Avoid Scams While Working at Home
According to analysts, bogus companies offering work at home scams have more than doubled recently. What does this tell you? That for every real job offer, there will be a hundred that are not what they seem. Generally, bogus sites and e-mails have some telltale signs. If you have any reason to doubt authenticity, take it up and triple check. You can never be too safe with experienced scammers.
You will notice that pop up ads and chirpy notices that scream ‘Work at home! Earn money fast!” are usually not to be trusted. Nobody is generous enough to offer more than what is reasonable for work at home opportunities. So don’t be fooled. This is not to say that the moderate, unobtrusive ads calling for suitable candidates are all real either. Check the contact details of the management and see how they respond to your queries. Do they send vague replies to you? Do you get irrelevant information from them?
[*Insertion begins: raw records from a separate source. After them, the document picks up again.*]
(** * ENI bridge-hub adapter: range scanner and event classifier

    Shallow embedding of [src/adapters/enibridgehub/index.ts].

    - Block numbers are JavaScript numbers holding integers; they are
      modelled as [Z] ([Math.floor (range / 2)] is [range / 2]).
    - A JavaScript string is a sequence of UTF-16 code units ([JSString]).
    - The log source ([getLogs] of the SDK), the ABI decoder
      ([iface.parseLog]) and the two text decoders ([toUtf8String],
      [Buffer.from (_, "hex").toString ()]) are external libraries: they are
      section variables.  A call that may throw returns a sum or an option;
      an exception that no [catch] takes ends the adapter call, which then
      returns [inl] of it.
    - [await] is sequencing: the state of the log source is threaded
      through the scanner, which also records every fetch it issues. *)

From Equations Require Import Equations.
From Stdlib Require Import ZArith NArith List String Ascii Bool Lia Sorted.
Import ListNotations.

Local Open Scope Z_scope.

(** ** Configuration *)

Definition Chain := string.

Definition ORBITER_CONTRACT : string :=
  "0xe530d28960d48708CcF3e62Aa7B42A80bC427Aef"%string.

Definition SOURCE_CHAINS : list Chain :=
  ["ethereum"; "bsc"; "polygon"; "arbitrum"; "optimism"; "base"]%string.

Definition ENI_CHAIN : Chain := "eni"%string.

(** ** JavaScript values used by the classifier *)

(** A string as the regular expression sees it: UTF-16 code units. *)
Definition JSString := list N.

(** Code units of an ASCII literal. *)
Fixpoint js (s : string) : JSString :=
  match s with
  | EmptyString => []
  | String c r => N_of_ascii c :: js r
  end.

(** The values [Number] takes on a run of decimal digits: an integer held
    by a double, or [Infinity]. *)
Inductive JSNumber :=
| Num (z : Z)
| PosInfinity.

Definition JSNumber_eqb (a b : JSNumber) : bool :=
  match a, b with
  | Num x, Num y => x =? y
  | PosInfinity, PosInfinity => true
  | _, _ => false
  end.

(** [\d] *)
Definition is_digit (c : N) : bool := ((48 <=? c) && (c <=? 57))%N.

(** [[&?]] *)
Definition is_delim (c : N) : bool := ((c =? 38) || (c =? 63))%N.

(** Mathematical value of a run of decimal digits. *)
Definition decimal_value (ds : JSString) : Z :=
  fold_left (fun acc c => 10 * acc + (Z.of_N c - 48)) ds 0.

(** Round a non-negative integer to the nearest double, ties to even. *)
Definition round_to_double (n : Z) : JSNumber :=
  if n <? 2 ^ 53 then Num n
  else
    let e := Z.log2 n - 52 in
    let m := n / 2 ^ e in
    let r := n mod 2 ^ e in
    let half := 2 ^ (e - 1) in
    let m' := if (half <? r) || ((r =? half) && Z.odd m) then m + 1 else m in
    if 2 ^ 1024 <=? m' * 2 ^ e then PosInfinity else Num (m' * 2 ^ e).

(** [Number (ds)] for [ds] matched by [\d+]. *)
Definition Number (ds : JSString) : JSNumber :=
  round_to_double (decimal_value ds).

(** ** The pattern [/(^|[&?])c=(\d+)/] *)

(** Greedy [\d*] at the head of [s]. *)
Fixpoint digits_prefix (s : JSString) : JSString :=
  match s with
  | c :: r => if is_digit c then c :: digits_prefix r else []
  | [] => []
  end.

(** [c=(\d+)] anchored at the head of [s]; the result is group 2. *)
Definition match_key (s : JSString) : option JSString :=
  match s with
  | c1 :: c2 :: r =>
      if ((c1 =? 99) && (c2 =? 61))%N then
        match digits_prefix r with
        | [] => None
        | ds => Some ds
        end
      else None
  | _ => None
  end.

(** Leftmost match: at each position the alternative [^] is tried first
    (it succeeds at the start of the input only), then [[&?]]; when both
    fail the search moves one code unit to the right. *)
Fixpoint regex_search (at_start : bool) (s : JSString) : option JSString :=
  match (if at_start then match_key s else None) with
  | Some ds => Some ds
  | None =>
      match s with
      | [] => None
      | c :: r =>
          match (if is_delim c then match_key r else None) with
          | Some ds => Some ds
          | None => regex_search false r
          end
      end
  end.

(** [const match = text.match (/(^|[&?])c=(\d+)/);
     return match ? Number (match[2]) : null;]
    The two lines occur twice in [getDestinationChainId], once for each
    decoder. *)
Definition matchChainId (text : JSString) : option JSNumber :=
  match regex_search true text with
  | Some ds => Some (Number ds)
  | None => None
  end.

(** [extDataHex.replace (/^0x/, "")] *)
Definition strip0x (hex : string) : string :=
  match hex with
  | String "0" (String "x" r) => r
  | _ => hex
  end.

(** [getChunkSize] *)
Definition getChunkSize (chain : Chain) : Z :=
  if (chain =? "bsc")%string then 400
  else if (chain =? "polygon")%string then 1500
  else if ((chain =? "arbitrum") || (chain =? "optimism") || (chain =? "base"))%string
       then 4000
  else 3000.

(** ** Logs, decoded events and transfer records *)

(** What the adapter reads of a raw log entry. *)
Record Log := mkLog {
  transactionHash : string;
  log_blockNumber : Z;
  topics : list string;
  data : string
}.

(** [parsed.args] of a [BridgeExecuted] event. *)
Record BridgeExecuted := mkBridgeExecuted {
  sender : string;
  recipient : string;
  inputToken : string;
  outputToken : string;
  inputAmount : Z;
  extData : string
}.

Record TransferRecord := mkTransferRecord {
  txHash : string;
  blockNumber : Z;
  from : string;
  to : string;
  token : string;
  amount : Z;
  isDeposit : bool
}.

(** The argument of the SDK's [getLogs]. *)
Record GetLogsParams := mkGetLogsParams {
  gl_chain : Chain;
  gl_target : string;
  gl_fromBlock : Z;
  gl_toBlock : Z;
  gl_topics : list string
}.

(** One call of [getLogs] issued by the scanner, with what it returned
    ([inl e]: the call threw [e]). *)
Record Fetch (Err : Type) := mkFetch {
  request : GetLogsParams;
  response : Err + list Log
}.
Arguments mkFetch {Err}.
Arguments request {Err}.
Arguments response {Err}.

(** [end - start + 1] of a request. *)
Definition range_of (p : GetLogsParams) : Z := gl_toBlock p - gl_fromBlock p + 1.

Definition succeeded {Err : Type} (f : Fetch Err) : bool :=
  match response f with
  | inr _ => true
  | inl _ => false
  end.

(** A fetch that failed on a chunk of at most 50 blocks. *)
Definition gave_up {Err : Type} (f : Fetch Err) : bool :=
  match response f with
  | inr _ => false
  | inl _ => range_of (request f) <=? 50
  end.

(** The block windows of the fetches that returned logs, in order. *)
Fixpoint fetched_ranges {Err : Type} (fs : list (Fetch Err)) : list (Z * Z) :=
  match fs with
  | [] => []
  | f :: r =>
      if succeeded f
      then (gl_fromBlock (request f), gl_toBlock (request f)) :: fetched_ranges r
      else fetched_ranges r
  end.

(** The logs of the fetches that returned, in order. *)
Fixpoint fetched_logs {Err : Type} (fs : list (Fetch Err)) : list Log :=
  match fs with
  | [] => []
  | f :: r =>
      match response f with
      | inr logs => logs ++ fetched_logs r
      | inl _ => fetched_logs r
      end
  end.

(** [ranges] are non-empty, start at [a], follow one another without gap
    or overlap, and end at [b]. *)
Fixpoint tiles (ranges : list (Z * Z)) (a b : Z) : bool :=
  match ranges with
  | [] => a =? b + 1
  | (s, e) :: r => (s =? a) && (s <=? e) && tiles r (e + 1) b
  end.

(** The partition of [[fromBlock, toBlock]] into [n] consecutive chunks of
    [size] blocks, the last one cut at [toBlock]. *)
Definition chunks_of (size fromBlock toBlock : Z) (n : nat) : list (Z * Z) :=
  map (fun i => (fromBlock + Z.of_nat i * size,
                 Z.min (fromBlock + (Z.of_nat i + 1) * size - 1) toBlock))
      (seq 0 n).

(** Every failed fetch on more than 50 blocks is followed at once by a
    fetch from the same start block whose end is [start + floor (range / 2)];
    a failed fetch on at most 50 blocks is the last one. *)
Fixpoint halving {Err : Type} (fs : list (Fetch Err)) : Prop :=
  match fs with
  | [] => True
  | f :: r =>
      (succeeded f = false ->
       if range_of (request f) <=? 50 then r = []
       else exists g r', r = g :: r'
            /\ gl_fromBlock (request g) = gl_fromBlock (request f)
            /\ gl_toBlock (request g)
               = gl_fromBlock (request f) + range_of (request f) / 2
            /\ range_of (request g) < range_of (request f))
      /\ halving r
  end.

(** The largest window on which the shrink loop issues at most [k + 1]
    fetches: 50 blocks for one fetch, and a window of [2 * b - 1] blocks
    halves to one of [b]. *)
Fixpoint shrink_bound (k : nat) : Z :=
  match k with
  | O => 50
  | S k' => 2 * shrink_bound k' - 1
  end.

(** Number of chunks the [for] loop goes through. *)
Definition chunk_count (size fromBlock toBlock : Z) : nat :=
  Z.to_nat ((toBlock - fromBlock + size) / size).

(** Non-decreasing block numbers. *)
Definition ascending (blocks : list Z) : Prop := StronglySorted Z.le blocks.

(** *** The pattern, as the specification words it *)

(** [ds] is a maximal non-empty run of digits following [c=] at the head
    of [s]. *)
Definition key_text (s ds : JSString) : Prop :=
  exists post,
    s = [99%N; 61%N] ++ ds ++ post
    /\ ds <> []
    /\ Forall (fun c => is_digit c = true) ds
    /\ (forall c post', post = c :: post' -> is_digit c = false).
There is more than one way of validating correspondence.
Some of the most common work at home scams are given below:
1) Craft work
You are made to appear as a sort of go-between where you link the supplier of the raw material and the buyer. The usual scheme is that candidates pay upfront for the necessary ‘tools’ and ‘materials’. You will be assembling items and posting them to an agreed address. Sadly, your items will get returned (turns out that the address doesn’t exist) or the craft you assembled is not up to their standards- and it never will be, and you will not be paid. As you will have no way of contacting the scammers, the initial payment is gone for good. Read the rest of this entry »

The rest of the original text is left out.